Created attachment 313183 [details] [review] kerberos: fail early on ticket request when ticketing disabled
Review of attachment 313183 [details] [review]: Thanks for the patch, Ray. It looks good to me, but I noticed two things unrelated to this: ::: src/goabackend/goakerberosprovider.c @@ +285,3 @@ identifier = goa_account_get_identity (account); ticketing = goa_object_get_ticketing (GOA_OBJECT (object)); The GOA_OBJECT cast is unnecessary because 'object' is already a pointer to a GoaObject. I am doubtful about using goa_object_peek_ticketing. This code can be run in a separate thread (other than the one where the GDBusObjectManagerServer was created) when called from ensure_credentials_sync because goa_provider_ensure_credentials will run the synchronous variant in a separate thread.

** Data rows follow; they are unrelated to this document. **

(** * The Mirror exchange simulator: matching engine, latency model, scheduler

    A shallow embedding of the Python sources

    - [src/src/engine.py]    (module [Engine]),
    - [src/src/replayer.py]  (module [Replayer]),
    - [src/src/network.py]   (module [Network]),
    - [src/simulation.py]    (module [Simulation], with [Heapq]),
    - [src/tests/test_determinism.py] (module [DeterminismTest]),

    followed by the properties of the specification that are settled on it.

    Conventions of the embedding.

    - Python [int] is [Z].  Prices are Python floats that the engine only
      compares, negates and uses as dictionary keys; they are represented by
      their value in hundredths ([101.50] is [10150]), an exact image of the
      order and equality of the finite floats the sources use.
    - Latencies are Python floats that are added, multiplied, compared
      and truncated by [int()]: they are Rocq's binary64 floats.  The
      random generators ([numpy.random.Generator], [random.Random]) are
      deterministic state machines given by their draw functions (classes
      [Generator] and [PyRandom]).
    - [side: str] takes the two values ['buy'] and ['sell']; it is the
      two-constructor type [Side].
    - [Order] objects are mutable and shared between a price level's deque,
      the side's [orders] dictionary and the caller.  They live in an object
      store ([objs], a list indexed by reference); deques and dictionaries
      hold references.
    - [heapq] on the list of prices is used through [heappush], [heappop],
      [heap[0]] and emptiness only, and prices are plain numbers, so the
      heap is represented by its sorted list of elements: [heap[0]] is the
      head.  The scheduler's event heap, where ties between equal
      timestamps are visible, follows CPython's [heapq] array algorithm
      (module [Heapq]).
    - A Python exception is an [outcome] of its own; loops run on fuel that
      is computed from the state, and [OutOfFuel] is shown unreachable. *)

From Stdlib Require Import ZArith String Floats.
From stdpp Require Import gmap list sorting.

Local Open Scope Z_scope.

(** ** Outcomes of Python calls *)

Inductive Exception : Type :=
  | IndexError      (* indexing an empty deque, popping an empty list *)
  | ValueError      (* int() of a NaN *)
  | OverflowError   (* int() of an infinity *)
  | NameError       (* a global name that the module does not bind *)
  | BadRef.         (* model only: a reference outside the object store *)

Inductive outcome (A : Type) : Type :=
  | Returns (a : A)
  | Raises (e : Exception)
  | OutOfFuel.

Arguments Returns {A} a.
Arguments Raises {A} e.
Arguments OutOfFuel {A}.

#[global] Instance outcome_ret : MRet outcome := fun A a => Returns a.
#[global] Instance outcome_bind : MBind outcome := fun A B f m =>
  match m with
  | Returns a => f a
  | Raises e => Raises e
  | OutOfFuel => OutOfFuel
  end.

Definition of_option {A : Type} (e : Exception) (o : option A) : outcome A :=
  match o with
  | Some a => Returns a
  | None => Raises e
  end.

(** Outcomes that are alike up to a relation on what is returned. *)
Definition outcome_rel {A B : Type} (P : A → B → Prop)
  (x : outcome A) (y : outcome B) : Prop :=
  match x, y with
  | Returns a, Returns b => P a b
  | Raises e1, Raises e2 => e1 = e2
  | OutOfFuel, OutOfFuel => True
  | _, _ => False
  end.

(** ** [src/src/engine.py] *)

Module Engine.

Inductive Side : Type := buy | sell.

Inductive Status : Type := OPEN | PARTIAL | FILLED.

Record Order : Type := mkOrder {
  id : Z;
  side : Side;
  price : Z;
  qty : Z;
  timestamp : Z;
  filled_qty : Z;
  status : Status
}.

(** [Order(id, side, price, qty, timestamp)]: the two defaulted fields. *)
Definition new_order (i : Z) (s : Side) (p q t : Z) : Order :=
  mkOrder i s p q t 0 OPEN.

Definition open_qty (o : Order) : Z := qty o - filled_qty o.

Definition set_filled_qty (o : Order) (v : Z) : Order :=
  mkOrder (id o) (side o) (price o) (qty o) (timestamp o) v (status o).

Definition set_status (o : Order) (s : Status) : Order :=
  mkOrder (id o) (side o) (price o) (qty o) (timestamp o) (filled_qty o) s.

Definition set_qty (o : Order) (v : Z) : Order :=
  mkOrder (id o) (side o) (price o) v (timestamp o) (filled_qty o) (status o).

Record Trade : Type := mkTrade {
  trade_price : Z;
  trade_qty : Z;
  maker_order_id : Z;
  taker_order_id : Z
}.

(** References into the object store. *)
Abbreviation ref := nat (only parsing).

Definition deref (objs : list Order) (r : ref) : outcome Order :=
  of_option BadRef (objs !! r).

(** [heapq.heappush] and [heapq.heappop] on the heap of prices. *)
Fixpoint heappush (h : list Z) (x : Z) : list Z :=
  match h with
  | [] => [x]
  | y :: h' => if x <=? y then x :: h else y :: heappush h' x
  end.

Definition heappop (h : list Z) : list Z := tail h.

Record OrderBookSide : Type := mkSide {
  is_bid : bool;
  price_heap : list Z;
  price_levels : gmap Z (list ref);
  orders : gmap Z ref
}.

Definition OrderBookSide_init (b : bool) : OrderBookSide :=
  mkSide b [] ∅ ∅.

Definition heap_price (b : bool) (p : Z) : Z := if b then - p else p.

(** [self.price_levels[p]] on a [defaultdict(deque)]: the deque read, and
    the dictionary with the key created when it was missing. *)
Definition level (lv : gmap Z (list ref)) (p : Z) : list ref :=
  default [] (lv !! p).

Definition touch (lv : gmap Z (list ref)) (p : Z) : gmap Z (list ref) :=
  match lv !! p with
  | Some _ => lv
  | None => <[p := []]> lv
  end.

Definition add (s : OrderBookSide) (objs : list Order) (r : ref)
  : outcome OrderBookSide :=
  order ← deref objs r;
  let heap :=
    match price_levels s !! price order with
    | None => heappush (price_heap s) (heap_price (is_bid s) (price order))
    | Some _ => price_heap s
    end in
  let levels :=
    <[price order := level (price_levels s) (price order) ++ [r]]>
      (price_levels s) in
  mret (mkSide (is_bid s) heap levels (<[id order := r]> (orders s))).

Definition best_price (s : OrderBookSide) : option Z :=
  match price_heap s with
  | [] => None
  | p :: _ => Some (if is_bid s then - p else p)
  end.

(** The loop of [get_queue_position] over the deque. *)
Fixpoint qty_ahead (objs : list Order) (target_id : Z) (queue : list ref)
  (acc : Z) : outcome Z :=
  match queue with
  | [] => mret acc
  | r :: queue' =>
      order ← deref objs r;
      if id order =? target_id then mret acc
      else qty_ahead objs target_id queue' (acc + open_qty order)
  end.

(** Returns the position and the side, whose [price_levels] the lookup of a
    missing price extends with an empty deque. *)
Definition get_queue_position (s : OrderBookSide) (objs : list Order)
  (order_id : Z) : outcome (Z * OrderBookSide) :=
  match orders s !! order_id with
  | None => mret (-1, s)
  | Some tr =>
      target_order ← deref objs tr;
      let queue := level (price_levels s) (price target_order) in
      let s' := mkSide (is_bid s) (price_heap s)
                  (touch (price_levels s) (price target_order)) (orders s) in
      n ← qty_ahead objs (id target_order) queue 0;
      mret (n, s')
  end.

(** The loop of [remove_filled_levels], on the heap and the levels; the
    heap after [heappop] is the tail [h']. *)
Fixpoint remove_levels (b : bool) (h : list Z) (lv : gmap Z (list ref))
  : list Z * gmap Z (list ref) :=
  match h with
  | [] => ([], lv)
  | raw_price :: h' =>
      let real_price := if b then - raw_price else raw_price in
      match lv !! real_price with
      | Some (_ :: _) => (h, lv)
      | _ => remove_levels b h' (delete real_price lv)
      end
  end.

Definition remove_filled_levels (s : OrderBookSide) : OrderBookSide :=
  let '(h, lv) := remove_levels (is_bid s) (price_heap s) (price_levels s) in
  mkSide (is_bid s) h lv (orders s).

Record MatchingEngine : Type := mkEngine {
  objs : list Order;
  bids : OrderBookSide;
  asks : OrderBookSide;
  trades : list Trade
}.

Definition MatchingEngine_init : MatchingEngine :=
  mkEngine [] (OrderBookSide_init true) (OrderBookSide_init false) [].

(** The side of the book selected by its [is_bid] flag. *)
Definition book (e : MatchingEngine) (b : bool) : OrderBookSide :=
  if b then bids e else asks e.

Definition set_book (e : MatchingEngine) (b : bool) (s : OrderBookSide)
  : MatchingEngine :=
  if b then mkEngine (objs e) s (asks e) (trades e)
  else mkEngine (objs e) (bids e) s (trades e).

Definition set_objs (e : MatchingEngine) (l : list Order) : MatchingEngine :=
  mkEngine l (bids e) (asks e) (trades e).

(** [opposing_book = self.bids if order.side == 'sell' else self.asks] and
    [my_book = self.asks if order.side == 'sell' else self.bids]. *)
Definition opposing_is_bid (s : Side) : bool :=
  match s with sell => true | buy => false end.

Definition my_is_bid (s : Side) : bool :=
  match s with sell => false | buy => true end.

Definition update (l : list Order) (r : ref) (f : Order → Order)
  : outcome (list Order) :=
  o ← deref l r; mret (<[r := f o]> l).

Definition restatus (o : Order) : Order :=
  set_status o (if open_qty o =? 0 then FILLED else PARTIAL).

Definition _execute_trade (e : MatchingEngine) (maker taker : ref)
  (q p : Z) : outcome MatchingEngine :=
  l1 ← update (objs e) maker (fun o => set_filled_qty o (filled_qty o + q));
  l2 ← update l1 taker (fun o => set_filled_qty o (filled_qty o + q));
  l3 ← update l2 maker restatus;
  l4 ← update l3 taker restatus;
  m ← deref l4 maker;
  t ← deref l4 taker;
  mret (mkEngine l4 (bids e) (asks e)
          (trades e ++ [mkTrade p q (id m) (id t)])).

Definition is_match (o : Order) (best : Z) : bool :=
  match side o with
  | buy => best <=? price o
  | sell => price o <=? best
  end.

(** One evaluation of the [while] test and, when it passes, of the loop
    body: [None] when the loop is left. *)
Definition match_step (taker : ref) (e : MatchingEngine)
  : outcome (option MatchingEngine) :=
  order ← deref (objs e) taker;
  if 0 <? open_qty order then
    let ob := opposing_is_bid (side order) in
    match best_price (book e ob) with
    | None => mret None
    | Some bp =>
        if is_match order bp then
          match level (price_levels (book e ob)) bp with
          | [] => Raises IndexError
          | maker :: rest =>
              maker_order ← deref (objs e) maker;
              let match_qty :=
                Z.min (open_qty order) (open_qty maker_order) in
              e1 ← _execute_trade e maker taker match_qty bp;
              maker_order' ← deref (objs e1) maker;
              if open_qty maker_order' =? 0 then
                let s := book e1 ob in
                let s1 := mkSide (is_bid s) (price_heap s)
                            (<[bp := rest]> (price_levels s)) (orders s) in
                mret (Some (set_book e1 ob (remove_filled_levels s1)))
              else mret (Some e1)
          end
        else mret None
    end
  else mret None.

Review of attachment 313183 [details] [review]: ::: src/goabackend/goakerberosprovider.c @@ +292,3 @@ + GOA_ERROR, + GOA_ERROR_NOT_SUPPORTED, + _("ticketing is disabled for account")); Nitpick: won't it be better to use capital 'T' if this shows up in the UI?
Review of attachment 313183 [details] [review]: So i chatted a bit with rishi about this on irc. The peek_ticking problem he pointed out is actually a more serious general issue in goa. more than one backend relies on the interfaces to remain on the object while ensure_credentials_sync runs. We have a 2 fold plan for dealing with this: 1) don't remove interfaces until ensure_credentials operations complete 2) cancel pending operations when the interface should get removed 1) could alternatively be "stop using the peek_* functions and only use the get_* functions from the non main thread" Doing those things should obsolete the need for the below patch, though, so rejecting it.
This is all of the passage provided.